Narcissism Is Rife Among Millennials, Social Media, But That's Not Always A Bad Thing

Social Media Narcissism
Not all social media narcissism is a bad thing. YouTube/Screenshot

There are very few of us left in today’s social media-saturated environment who can say that we’re able to scroll through our Facebook or Instagram feeds and not see a selfie. The term became official when it was inducted into the Oxford English Dictionary in 2013, and cemented itself in pop-culture with the song, appropriately titled, “Selfie.” But, for the most part, it’s still associated with either insecurity or narcissism — two types of people who need attention.

While people with insecurity tend to get empathy, narcissists tend to get the cold shoulder. After all, who wants to deal with a person whose only concern is themselves? Indeed, this is the mindset of most people who aren’t narcissists — and probably even those who are. But not all narcissism is bad, at least, when you look at the bigger picture.
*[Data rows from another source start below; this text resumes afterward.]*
(* ===== verification/Attempts.v ===== *)
(** * Send attempts across workers ([src/src/durable.rs])

    Which attempts to send a chunk can stand at the same time.  An attempt
    stands unless Telegram refused it (or a reconciliation found that it never
    arrived): its document may be on Telegram.  [calm] is what every operation
    other than starting a send does to leases and attempts: it hands out no
    lease (or another one) and leaves no more attempts standing.
    [checkpoints_recorded] is the invariant that a checkpointed attempt has its
    chunk's location on record.  [Programs.v] builds on both. *)

From S2P Require Import Prelude Errors Manifest Schema Cleanup Transfers TransferSafety.
From S2P Require Import ManifestStore ManifestSafety MultipartStore Buckets ConnectionRemoval System.

(** ** Leases and standing attempts *)

Definition held (id lease : string) (db : Db) : Prop :=
  exists r, In r (transfer_jobs db) /\ tj_id r = id /\ tj_lease r = Some lease.

Definition standing (a : AttemptRow) : bool := negb (bool_decide (sa_state a = AttemptState.Retryable)).

Record calm (lease : string) (db db' : Db) : Prop := {
  calm_leases : forall id, held id lease db' -> held id lease db;
  calm_attempts : forall a', In a' (send_attempts db') -> standing a' = true ->
    exists a, In a (send_attempts db) /\ attempt_key a = attempt_key a' /\ standing a = true /\
      (sa_state a = AttemptState.Checkpointed -> sa_state a' = AttemptState.Checkpointed)
}.

#[export] Instance calm_preorder lease : PreOrder (calm lease).
Proof.
  split.
  - intros db. split; [done|]. intros a Ha Hs. by exists a.
  - intros d1 d2 d3 [L1 A1] [L2 A2]. split; [auto|]. intros a3 H3 S3.
    destruct (A2 a3 H3 S3) as (a2 & H2 & K2 & S2 & C2).
    destruct (A1 a2 H2 S2) as (a1 & H1 & K1 & S1 & C1). exists a1. split_and!; auto. congruence.
Qed.

Lemma calm_frame lease db db' :
  transfer_jobs db' = transfer_jobs db -> send_attempts db' = send_attempts db -> calm lease db db'.
Proof. intros Hj Ha. split; unfold held; rewrite ?Hj, ?Ha; [done|]. intros a H Hs. by exists a. Qed.

(** An [UPDATE] of jobs that hands out no lease, or another one. *)
Lemma calm_update_jobs lease db p f :
  (forall r, p r = true -> tj_id (f r) = tj_id r /\
     (tj_lease (f r) = tj_lease r \/ tj_lease (f r) <> Some lease)) ->
  calm lease db (db <| transfer_jobs ::= sql_update p f |>).
Proof.
  intros Hf. split; [|intros a Ha Hs; by exists a].
  intros id (r' & Hr' & Hid & Hl). apply In_sql_update in Hr' as (r & Hr & ->). exists r. split; [done|].
  destruct (p r) eqn:Ep; [|done]. destruct (Hf r Ep) as [He [Hk|Hk]]; [|done].
  rewrite <- Hid, <- Hl. auto.
Qed.

Lemma calm_update_attempts lease db p f :
  (forall a, p a = true -> attempt_key (f a) = attempt_key a /\
     (standing (f a) = true -> standing a = true /\
        (sa_state a = AttemptState.Checkpointed -> sa_state (f a) = AttemptState.Checkpointed))) ->
  calm lease db (db <| send_attempts ::= sql_update p f |>).
Proof.
  intros Hf. split; [done|]. intros a' Ha' Hs. apply In_sql_update in Ha' as (a & Ha & ->).
  destruct (p a) eqn:Ep; [|by exists a]. destruct (Hf a Ep) as [Hk Hst]. destruct (Hst Hs) as [? ?].
  exists a. split_and!; auto.
Qed.

Lemma calm_insert_job lease db r seq :
  tj_lease r = None ->
  calm lease db (db <| transfer_jobs ::= (fun t => t ++ [r]) |> <| transfer_seq := seq |>).
Proof.
  intros Hr. split; [|intros a Ha Hs; by exists a].
  intros id (r' & Hr' & Hid & Hl). apply in_app_or in Hr' as [Hin|[<-|[]]]; [by exists r'|congruence].
Qed.

Lemma calm_delete lease db db' p q :
  transfer_jobs db' = sql_delete p (transfer_jobs db) ->
  send_attempts db' = sql_delete q (send_attempts db) -> calm lease db db'.
Proof.
  intros Hj Ha. split; unfold held; rewrite ?Hj, ?Ha.
  - intros id (r & Hr & H). apply In_sql_delete in Hr as [Hr _]. by exists r.
  - intros a Hin Hs. apply In_sql_delete in Hin as [Hin _]. by exists a.
Qed.

Lemma update_jobs_calm lease p f :
  (forall db r, p db r = true -> tj_id (f r) = tj_id r /\
     (tj_lease (f r) = tj_lease r \/ tj_lease (f r) <> Some lease)) ->
  steps (calm lease) (update_jobs p f).
Proof. intros H. apply steps_execute. intros db. apply calm_update_jobs. eauto. Qed.

Lemma update_attempts_calm lease p f :
  (forall db a, p db a = true -> attempt_key (f a) = attempt_key a /\
     (standing (f a) = true -> standing a = true /\
        (sa_state a = AttemptState.Checkpointed -> sa_state (f a) = AttemptState.Checkpointed))) ->
  steps (calm lease) (update_attempts p f).
Proof. intros H. apply steps_execute. intros db. apply calm_update_attempts. eauto. Qed.

(** ** Every operation but the start of a send is calm *)

Ltac calm_statement :=
  first [apply steps_modify | apply steps_execute]; intros ?;
  repeat match goal with |- calm _ _ (match ?x with _ => _ end) => destruct x end;
  first
    [ apply calm_frame; reflexivity
    | apply calm_update_jobs; intros ? ?; split;
      [reflexivity | first [left; reflexivity | right; cbn; discriminate]]
    | apply calm_insert_job; reflexivity
    | apply calm_update_attempts; intros ? ?; bool_hyps; split;
      [reflexivity
      | unfold standing; cbn;
        repeat match goal with H : sa_state _ = _ |- _ => rewrite H end;
        first [ done | intros; split; done
              | match goal with |- context [match ?x with _ => _ end] => destruct x end;
                first [done | intros; split; done] ] ]
    | eapply calm_delete; reflexivity ].

Ltac calm_through := repeat (step_through; try calm_statement).

Section Calm.
Context (etag_from_str : string -> option ETagCondition).
Context (parse_uuid : string -> option string).
Context (parse_rfc3339 : string -> option OffsetDateTime).

Abbreviation op := (operation etag_from_str parse_uuid parse_rfc3339).

Lemma claim_transfer_calm lease E :
  new_v4 E 0 <> lease -> steps (calm lease) (claim_transfer E).
Proof.
  intros Hne. unfold claim_transfer, recover_transfers, expire_receptions, quarantine_ambiguous,
    normalize_attempts, cancel_closed_sessions, supersede_older, take_lease, transfer,
    update_jobs, update_attempts.
  calm_through. apply steps_execute. intros db. apply calm_update_jobs. intros r _. cbn.
  split; [done|]. right. congruence.
Qed.

(** .. for every caller that does not claim under this lease. *)
Lemma operation_calm {A} (m : M A) lease :
  op False (fun l => l <> lease) m -> steps (calm lease) m.
Proof.
  intros H. destruct H; try contradiction; auto using claim_transfer_calm;
    open_ops; calm_through.
Qed.
End Calm.

(** ** Checkpoints are recorded with their location *)

Definition recorded (db : Db) (a : AttemptRow) : Prop :=
  sql_exists (is_chunk (sa_job_id a) (sa_chunk_order a)) (transfer_chunks db) = true.

(** A checkpointed attempt has its chunk's location on record. *)
Definition checkpoints_recorded (db : Db) : Prop :=
  forall a, In a (send_attempts db) -> sa_state a = AttemptState.Checkpointed -> recorded db a.

Definition sent_tables (db : Db) := (send_attempts db, transfer_chunks db).

Lemma checkpoints_frame {A} (m : M A) :
  steps (same sent_tables) m -> preserves checkpoints_recorded m.
Proof.
  intros H db Hdb a. specialize (H db). unfold same, sent_tables, recorded in *.
  injection H as -> ->. apply Hdb.
Qed.

(** An [UPDATE] of attempts that checkpoints none. *)
Lemma checkpoints_update p f :
  (forall db a, p db a = true -> attempt_key (f a) = attempt_key a /\
     (sa_state (f a) = AttemptState.Checkpointed -> sa_state a = AttemptState.Checkpointed)) ->
  preserves checkpoints_recorded (update_attempts p f).
Proof.
  intros Hf. apply preserves_execute. intros db Hdb a' Ha' Hs.
  apply In_sql_update in Ha' as (a & Ha & ->). unfold recorded in *. cbn.
  destruct (p db a) eqn:Ep; [|by apply Hdb]. destruct (Hf db a Ep) as [Hk Hc].
  injection Hk as -> -> _. by apply Hdb; [|apply Hc].
Qed.

Lemma upsert_chunk_recorded id order l db u db' :
  upsert_chunk id order l db = (Ok u, db') ->
  sql_exists (is_chunk id order) (transfer_chunks db') = true /\
  send_attempts db' = send_attempts db /\
  forall j o, sql_exists (is_chunk j o) (transfer_chunks db) = true ->
    sql_exists (is_chunk j o) (transfer_chunks db') = true.
Proof.
  unfold upsert_chunk, mbind, M_bind, query, ensure, modify.
  destruct (sql_exists (has_id id) (transfer_jobs db)); cbn; [|done]. intros [= <- <-]. cbn.
  destruct (sql_exists (is_chunk id order) (transfer_chunks db)) eqn:E; split_and!; try done.
  - rewrite sql_exists_true in *. destruct E as (c & Hc & Hp).
    exists {| tc_job_id := id; tc_chunk_order := order; tc_location := l |}. split.
    + apply In_sql_update. exists c. by rewrite Hp.
    + unfold is_chunk. cbn. by rewrite bool_decide_eq_true_2, Z.eqb_refl.
  - intros j o. rewrite !sql_exists_true. intros (c & Hc & Hp).
    destruct (is_chunk id order c) eqn:Ec.
    + exists {| tc_job_id := id; tc_chunk_order := order; tc_location := l |}. split.
      * apply In_sql_update. exists c. by rewrite Ec.
      * unfold is_chunk in *. bool_hyps. subst. cbn. by rewrite bool_decide_eq_true_2, Z.eqb_refl.
    + exists c. split; [|done]. apply In_sql_update. exists c. by rewrite Ec.
  - apply sql_exists_true. eexists. split; [apply in_or_app; right; by left|].
    unfold is_chunk. cbn. by rewrite bool_decide_eq_true_2, Z.eqb_refl.
  - intros j o. rewrite !sql_exists_true. intros (c & Hc & Hp). exists c. split; [|done].
    apply in_or_app. by left.
Qed.

Lemma preserves_committed {A} (P : Db -> Prop) (m : M A) :
  (forall db a db', P db -> m db = (Ok a, db') -> P db') -> preserves P (transaction m).
Proof.
  intros H db Hdb. unfold transaction. destruct (m db) as [[a|e] db'] eqn:E; cbn; [by eapply H|done].
Qed.

(** A checkpoint and its location are written together. *)
Lemma checkpoint_with_location p f id order l db n d u db' :
  (forall a, p db a = true -> sa_job_id a = id /\ sa_chunk_order a = order) ->
  (forall a, attempt_key (f a) = attempt_key a) ->
  checkpoints_recorded db ->
  update_attempts p f db = (Ok n, d) -> upsert_chunk id order l d = (Ok u, db') ->
  checkpoints_recorded db'.
Proof.
  intros Hp Hf Hdb Hu Hc. injection Hu as _ <-. apply upsert_chunk_recorded in Hc as (Hnew & Ha & Hold).
  intros a' Ha' Hs. rewrite Ha in Ha'. apply In_sql_update in Ha' as (a & Hin & ->). unfold recorded.
  destruct (p db a) eqn:Ep.
  - pose proof (Hf a) as Hk. injection Hk as -> -> _. by destruct (Hp a Ep) as [-> ->].
  - apply Hold. cbn. by apply Hdb.
Qed.

Lemma count_chunks_checkpoints now id : preserves checkpoints_recorded (count_chunks now id).
Proof. apply checkpoints_frame. unfold count_chunks. frame_through. Qed.

Lemma finish_send_attempt_checkpoints E id lease order attempt l :
  preserves checkpoints_recorded (finish_send_attempt E id lease order attempt l).
Proof.
  unfold finish_send_attempt. apply preserves_committed. intros db u db' Hdb H.
  apply bind_ok in H as (v & d1 & Hv & H). injection Hv as _ <-.
  apply bind_ok in H as ([] & d2 & He & H). apply ensure_ok in He as [_ ->].
  apply bind_ok in H as (n & d3 & Hu & H).
  apply bind_ok in H as ([] & d4 & He & H). apply ensure_ok in He as [_ ->].
  apply bind_ok in H as ([] & d5 & Hc & H).
  apply bind_ok in H as (k & d6 & Hk & H). injection H as <- <-.
  pose proof (count_chunks_checkpoints (now_at E 2) id d5) as Hcc. rewrite Hk in Hcc. apply Hcc.
  refine (checkpoint_with_location _ _ _ _ _ _ _ _ _ _ _ _ Hdb Hu Hc); [|done].
  intros a Hp. unfold is_attempt in Hp. bool_hyps. by subst.
Qed.

Lemma resolve_send_attempt_checkpoints E a l e :
  preserves checkpoints_recorded (resolve_send_attempt E a l e).
Proof.
  unfold resolve_send_attempt. apply preserves_committed. intros db u db' Hdb H.
  apply bind_ok in H as (n & d3 & Hu & H).
  apply bind_ok in H as ([] & d4 & He & H). apply ensure_ok in He as [_ ->].
  apply bind_ok in H as ([] & d5 & Hc & H).
  apply bind_ok in H as (k & d6 & Hk & H). injection H as <- <-.
  pose proof (count_chunks_checkpoints (now_at E 1) (ua_job_id a) d5) as Hcc. rewrite Hk in Hcc. apply Hcc.
  destruct l as [l|].
  - refine (checkpoint_with_location _ _ _ _ _ _ _ _ _ _ _ _ Hdb Hu Hc); [|done].
    intros x Hp. unfold is_attempt in Hp. bool_hyps. by subst.
  - injection Hc as <-.
    refine (eq_ind (update_attempts _ _ db).2 checkpoints_recorded _ _ (f_equal snd Hu)).
    apply (checkpoints_update _ _); [|done]. intros d x _. split; [done|]. cbn. discriminate.
Qed.

Lemma insert_attempt_checkpoints row :
  sa_state row = AttemptState.Sending ->
  preserves checkpoints_recorded (modify (fun db => db <| send_attempts ::= (fun t => t ++ [row]) |>)).
Proof.
  intros Hs. apply preserves_modify. intros db Hdb x Hx Hc.
  apply in_app_or in Hx as [Hx|[<-|[]]]; [by apply Hdb|congruence].
Qed.

Lemma purge_checkpoints c : preserves checkpoints_recorded (purge_connection_operations c).
Proof.
  apply preserves_modify. intros db Hdb a Ha Hs. cbn in Ha. apply In_sql_delete in Ha as [Ha Hg].
  specialize (Hdb a Ha Hs). unfold recorded in *. cbn. rewrite sql_exists_true in *.
  destruct Hdb as (k & Hk & Hp). exists k. split; [|done]. apply In_sql_delete. split; [done|].
  unfold is_chunk in Hp. bool_hyps. by rewrite H.
Qed.

#[export] Hint Resolve finish_send_attempt_checkpoints resolve_send_attempt_checkpoints
  purge_checkpoints : preserves.

Ltac checkpoints_through :=
  repeat (preserve;
    try (apply checkpoints_frame; solve [frame_through]);
    try (apply insert_attempt_checkpoints; reflexivity);
    try (apply checkpoints_update; intros ? ? ?; bool_hyps; split; [reflexivity|];
         cbn; first [done | discriminate])).

Section Recorded.
Context (etag_from_str : string -> option ETagCondition).
Context (parse_uuid : string -> option string).
Context (parse_rfc3339 : string -> option OffsetDateTime).

Abbreviation op := (operation etag_from_str parse_uuid parse_rfc3339).

Lemma operation_checkpoints {A} (m : M A) sends leases :
  op sends leases m -> preserves checkpoints_recorded m.
Proof.
  intros H. destruct H; auto with preserves; open_ops; checkpoints_through.
Qed.
End Recorded.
As the people over at BrainCraft show in their video below, social media narcissism (the selfie) has improved the lives of millennials all over the world. As much as 30 percent of all millennials have taken selfies at some point, and there are 17 million selfies uploaded to social media in the UK every week. With so many selfies being uploaded, it’s safe to say millennials are a bunch of narcissists, but they’re also more self-aware. Their social circles are wider, and they go for what they want far more often.

The best thing about all this narcissism is that it doesn’t necessarily equate to full-blown “I love myself.” That’s known as narcissistic personality disorder, and it is way harder to be diagnosed with, probably because it’s just hard loving yourself that much.